Supplied records Block Start

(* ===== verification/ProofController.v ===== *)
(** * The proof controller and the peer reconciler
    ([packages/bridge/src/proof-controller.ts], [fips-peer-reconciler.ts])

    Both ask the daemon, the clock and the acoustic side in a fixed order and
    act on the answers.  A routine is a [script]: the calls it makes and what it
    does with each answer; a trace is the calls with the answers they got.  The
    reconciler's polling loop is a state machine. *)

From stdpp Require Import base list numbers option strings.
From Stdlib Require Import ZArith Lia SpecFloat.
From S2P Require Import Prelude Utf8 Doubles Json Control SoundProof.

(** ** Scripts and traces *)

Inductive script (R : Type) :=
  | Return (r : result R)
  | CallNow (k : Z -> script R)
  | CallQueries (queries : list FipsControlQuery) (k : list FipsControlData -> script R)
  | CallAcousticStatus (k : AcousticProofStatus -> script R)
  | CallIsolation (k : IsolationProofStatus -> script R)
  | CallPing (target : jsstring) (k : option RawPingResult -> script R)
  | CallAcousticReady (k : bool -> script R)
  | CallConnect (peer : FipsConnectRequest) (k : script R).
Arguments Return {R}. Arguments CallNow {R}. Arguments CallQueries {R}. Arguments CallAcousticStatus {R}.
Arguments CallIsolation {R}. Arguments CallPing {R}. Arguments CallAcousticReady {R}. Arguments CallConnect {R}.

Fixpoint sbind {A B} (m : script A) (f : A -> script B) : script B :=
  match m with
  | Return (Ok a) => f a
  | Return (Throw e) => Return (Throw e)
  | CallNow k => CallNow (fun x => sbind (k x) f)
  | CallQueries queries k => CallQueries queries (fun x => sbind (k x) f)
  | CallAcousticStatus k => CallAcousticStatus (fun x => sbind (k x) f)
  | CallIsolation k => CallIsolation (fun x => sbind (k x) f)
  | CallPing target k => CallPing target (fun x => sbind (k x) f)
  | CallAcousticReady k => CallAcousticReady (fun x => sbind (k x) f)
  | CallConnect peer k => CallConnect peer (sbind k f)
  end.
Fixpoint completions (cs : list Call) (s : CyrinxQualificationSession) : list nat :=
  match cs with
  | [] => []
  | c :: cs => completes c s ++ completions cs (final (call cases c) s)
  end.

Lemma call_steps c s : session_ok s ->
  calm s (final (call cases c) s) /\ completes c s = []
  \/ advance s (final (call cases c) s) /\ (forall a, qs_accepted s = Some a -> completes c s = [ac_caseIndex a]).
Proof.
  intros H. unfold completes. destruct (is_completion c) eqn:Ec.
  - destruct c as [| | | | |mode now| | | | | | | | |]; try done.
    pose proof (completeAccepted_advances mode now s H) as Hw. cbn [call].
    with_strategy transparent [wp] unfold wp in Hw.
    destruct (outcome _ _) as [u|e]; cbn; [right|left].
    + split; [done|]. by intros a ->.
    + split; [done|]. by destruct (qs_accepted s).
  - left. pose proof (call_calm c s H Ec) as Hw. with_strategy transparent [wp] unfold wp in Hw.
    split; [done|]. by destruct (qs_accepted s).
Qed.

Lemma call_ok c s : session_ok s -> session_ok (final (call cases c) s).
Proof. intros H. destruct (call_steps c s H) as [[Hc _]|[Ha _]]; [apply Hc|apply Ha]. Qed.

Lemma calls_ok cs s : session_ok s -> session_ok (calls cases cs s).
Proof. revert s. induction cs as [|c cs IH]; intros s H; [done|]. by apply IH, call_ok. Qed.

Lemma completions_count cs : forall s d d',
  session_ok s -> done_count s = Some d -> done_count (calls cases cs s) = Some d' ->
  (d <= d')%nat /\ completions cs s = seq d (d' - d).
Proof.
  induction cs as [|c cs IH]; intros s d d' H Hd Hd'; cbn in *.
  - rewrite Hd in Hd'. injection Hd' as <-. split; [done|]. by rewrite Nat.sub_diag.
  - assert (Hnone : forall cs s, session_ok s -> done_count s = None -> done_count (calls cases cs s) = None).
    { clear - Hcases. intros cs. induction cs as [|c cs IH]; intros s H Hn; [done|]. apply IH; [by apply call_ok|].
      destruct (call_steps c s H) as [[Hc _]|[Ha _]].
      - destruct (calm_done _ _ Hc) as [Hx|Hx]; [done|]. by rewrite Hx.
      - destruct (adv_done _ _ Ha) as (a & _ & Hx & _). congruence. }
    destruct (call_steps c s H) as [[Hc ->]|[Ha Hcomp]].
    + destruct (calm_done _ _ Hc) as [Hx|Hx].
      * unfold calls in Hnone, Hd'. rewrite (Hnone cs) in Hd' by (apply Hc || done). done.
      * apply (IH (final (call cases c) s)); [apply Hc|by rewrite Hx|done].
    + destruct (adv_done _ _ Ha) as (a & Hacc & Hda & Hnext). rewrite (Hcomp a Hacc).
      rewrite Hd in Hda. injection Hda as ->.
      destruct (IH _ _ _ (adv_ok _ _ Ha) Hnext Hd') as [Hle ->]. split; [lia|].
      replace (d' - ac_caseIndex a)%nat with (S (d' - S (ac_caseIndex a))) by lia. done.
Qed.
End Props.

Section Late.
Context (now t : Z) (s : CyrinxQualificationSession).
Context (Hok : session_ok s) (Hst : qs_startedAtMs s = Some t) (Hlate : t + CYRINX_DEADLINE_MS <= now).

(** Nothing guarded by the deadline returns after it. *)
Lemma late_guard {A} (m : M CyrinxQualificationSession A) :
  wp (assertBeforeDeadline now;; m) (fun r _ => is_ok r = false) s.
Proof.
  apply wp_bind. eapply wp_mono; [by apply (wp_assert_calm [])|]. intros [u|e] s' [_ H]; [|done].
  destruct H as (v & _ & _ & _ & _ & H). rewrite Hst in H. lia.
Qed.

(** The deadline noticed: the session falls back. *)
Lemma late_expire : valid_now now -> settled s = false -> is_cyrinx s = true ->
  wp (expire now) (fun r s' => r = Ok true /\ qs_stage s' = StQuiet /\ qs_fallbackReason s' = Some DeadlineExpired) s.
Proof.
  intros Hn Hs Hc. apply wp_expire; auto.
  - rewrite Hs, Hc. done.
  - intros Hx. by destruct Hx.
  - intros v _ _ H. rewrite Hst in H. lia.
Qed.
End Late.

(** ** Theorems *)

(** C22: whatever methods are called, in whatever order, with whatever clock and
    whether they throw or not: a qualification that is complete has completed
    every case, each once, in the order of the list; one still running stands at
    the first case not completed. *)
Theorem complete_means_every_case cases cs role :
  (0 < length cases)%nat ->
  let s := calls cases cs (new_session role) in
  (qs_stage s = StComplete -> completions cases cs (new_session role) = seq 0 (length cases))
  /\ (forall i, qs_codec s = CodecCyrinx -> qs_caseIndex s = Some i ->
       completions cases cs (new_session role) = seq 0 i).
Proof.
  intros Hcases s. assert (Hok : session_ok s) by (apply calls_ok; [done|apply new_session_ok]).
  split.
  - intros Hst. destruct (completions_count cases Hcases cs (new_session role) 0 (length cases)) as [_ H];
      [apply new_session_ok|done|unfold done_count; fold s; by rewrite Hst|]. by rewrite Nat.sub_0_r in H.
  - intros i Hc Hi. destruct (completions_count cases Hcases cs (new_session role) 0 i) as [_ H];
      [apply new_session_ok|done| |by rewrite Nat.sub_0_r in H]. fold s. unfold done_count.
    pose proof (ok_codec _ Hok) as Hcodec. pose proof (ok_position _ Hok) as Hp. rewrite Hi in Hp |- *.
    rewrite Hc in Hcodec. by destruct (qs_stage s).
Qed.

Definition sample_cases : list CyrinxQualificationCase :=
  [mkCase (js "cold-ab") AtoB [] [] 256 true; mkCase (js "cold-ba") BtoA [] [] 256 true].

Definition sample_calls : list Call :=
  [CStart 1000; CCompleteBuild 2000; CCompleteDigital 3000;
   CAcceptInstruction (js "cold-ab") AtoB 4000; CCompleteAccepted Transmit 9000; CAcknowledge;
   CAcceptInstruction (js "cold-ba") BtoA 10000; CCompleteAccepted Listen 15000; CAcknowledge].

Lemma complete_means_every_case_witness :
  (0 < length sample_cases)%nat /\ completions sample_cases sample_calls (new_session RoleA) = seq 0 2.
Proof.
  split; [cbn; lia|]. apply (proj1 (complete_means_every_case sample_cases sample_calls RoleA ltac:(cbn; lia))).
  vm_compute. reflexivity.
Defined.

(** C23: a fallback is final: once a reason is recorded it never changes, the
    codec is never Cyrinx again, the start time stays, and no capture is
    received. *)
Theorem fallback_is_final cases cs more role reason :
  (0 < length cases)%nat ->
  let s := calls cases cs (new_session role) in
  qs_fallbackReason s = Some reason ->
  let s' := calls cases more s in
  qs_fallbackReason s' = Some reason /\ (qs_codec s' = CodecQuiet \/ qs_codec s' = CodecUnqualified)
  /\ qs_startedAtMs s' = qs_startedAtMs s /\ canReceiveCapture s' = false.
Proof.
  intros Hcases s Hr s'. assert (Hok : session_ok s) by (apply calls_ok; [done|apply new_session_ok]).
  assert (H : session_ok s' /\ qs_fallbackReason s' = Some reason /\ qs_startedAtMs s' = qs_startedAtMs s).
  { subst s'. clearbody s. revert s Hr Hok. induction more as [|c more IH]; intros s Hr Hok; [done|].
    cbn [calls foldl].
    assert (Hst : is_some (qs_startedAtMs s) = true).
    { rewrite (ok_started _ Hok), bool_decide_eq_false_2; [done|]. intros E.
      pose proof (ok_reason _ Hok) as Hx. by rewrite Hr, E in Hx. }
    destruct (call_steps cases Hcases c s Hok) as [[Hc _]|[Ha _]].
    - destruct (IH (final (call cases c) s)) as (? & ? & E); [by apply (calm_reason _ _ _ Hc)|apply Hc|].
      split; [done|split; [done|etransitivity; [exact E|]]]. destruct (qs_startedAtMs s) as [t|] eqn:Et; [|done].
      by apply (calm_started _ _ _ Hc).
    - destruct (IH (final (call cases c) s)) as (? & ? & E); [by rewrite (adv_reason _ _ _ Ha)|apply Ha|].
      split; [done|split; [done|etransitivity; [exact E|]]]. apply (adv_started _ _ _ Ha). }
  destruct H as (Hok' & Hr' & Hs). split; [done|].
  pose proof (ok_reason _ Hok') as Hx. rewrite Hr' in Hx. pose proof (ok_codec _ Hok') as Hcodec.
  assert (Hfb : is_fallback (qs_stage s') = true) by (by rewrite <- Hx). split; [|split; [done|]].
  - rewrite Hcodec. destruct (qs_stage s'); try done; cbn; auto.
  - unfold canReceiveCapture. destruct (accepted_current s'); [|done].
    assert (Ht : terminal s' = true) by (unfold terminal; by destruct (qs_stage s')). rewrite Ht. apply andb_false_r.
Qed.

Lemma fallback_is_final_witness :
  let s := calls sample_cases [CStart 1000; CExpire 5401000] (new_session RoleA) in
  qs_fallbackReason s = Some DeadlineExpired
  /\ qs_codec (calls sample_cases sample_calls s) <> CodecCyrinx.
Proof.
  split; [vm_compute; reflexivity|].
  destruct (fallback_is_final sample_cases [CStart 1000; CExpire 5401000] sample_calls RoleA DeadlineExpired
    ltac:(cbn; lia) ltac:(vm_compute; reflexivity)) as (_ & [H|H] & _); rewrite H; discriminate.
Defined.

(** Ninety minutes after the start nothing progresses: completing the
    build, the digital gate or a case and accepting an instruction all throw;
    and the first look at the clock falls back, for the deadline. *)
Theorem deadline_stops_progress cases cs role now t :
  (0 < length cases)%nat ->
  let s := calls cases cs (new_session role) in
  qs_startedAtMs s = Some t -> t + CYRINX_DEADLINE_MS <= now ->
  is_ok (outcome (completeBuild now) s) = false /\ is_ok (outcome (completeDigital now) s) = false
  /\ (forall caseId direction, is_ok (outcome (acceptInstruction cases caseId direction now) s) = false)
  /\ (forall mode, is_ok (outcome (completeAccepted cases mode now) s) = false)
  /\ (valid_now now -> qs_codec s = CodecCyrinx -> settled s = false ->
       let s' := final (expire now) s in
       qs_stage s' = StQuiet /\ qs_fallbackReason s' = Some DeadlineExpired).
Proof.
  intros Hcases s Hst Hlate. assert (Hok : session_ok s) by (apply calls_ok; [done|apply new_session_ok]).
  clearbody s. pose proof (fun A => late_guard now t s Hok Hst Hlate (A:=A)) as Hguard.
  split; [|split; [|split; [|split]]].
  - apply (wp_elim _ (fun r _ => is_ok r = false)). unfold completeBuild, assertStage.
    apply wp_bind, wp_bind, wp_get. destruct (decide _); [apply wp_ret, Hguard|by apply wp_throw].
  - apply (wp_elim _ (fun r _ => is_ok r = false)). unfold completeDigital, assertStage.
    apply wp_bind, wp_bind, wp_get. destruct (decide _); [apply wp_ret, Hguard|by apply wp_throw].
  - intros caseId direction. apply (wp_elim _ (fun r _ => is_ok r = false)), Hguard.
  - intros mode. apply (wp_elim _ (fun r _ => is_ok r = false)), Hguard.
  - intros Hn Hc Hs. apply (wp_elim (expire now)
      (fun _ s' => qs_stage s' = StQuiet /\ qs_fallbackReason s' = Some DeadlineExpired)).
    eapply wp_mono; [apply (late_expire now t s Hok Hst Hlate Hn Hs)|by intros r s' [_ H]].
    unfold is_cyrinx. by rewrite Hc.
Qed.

Supplied records Block End

■ What needs to be done: Exactly as they stand, please print the lines from the first line of the records above down to the line that includes "AcousticProofStatus -> script R)", both of those included and no others.

■ Solution below:
(* ===== verification/ProofController.v ===== *)
(** * The proof controller and the peer reconciler
    ([packages/bridge/src/proof-controller.ts], [fips-peer-reconciler.ts])

    Both ask the daemon, the clock and the acoustic side in a fixed order and
    act on the answers.  A routine is a [script]: the calls it makes and what it
    does with each answer; a trace is the calls with the answers they got.  The
    reconciler's polling loop is a state machine. *)

From stdpp Require Import base list numbers option strings.
From Stdlib Require Import ZArith Lia SpecFloat.
From S2P Require Import Prelude Utf8 Doubles Json Control SoundProof.

(** ** Scripts and traces *)

Inductive script (R : Type) :=
  | Return (r : result R)
  | CallNow (k : Z -> script R)
  | CallQueries (queries : list FipsControlQuery) (k : list FipsControlData -> script R)
  | CallAcousticStatus (k : AcousticProofStatus -> script R)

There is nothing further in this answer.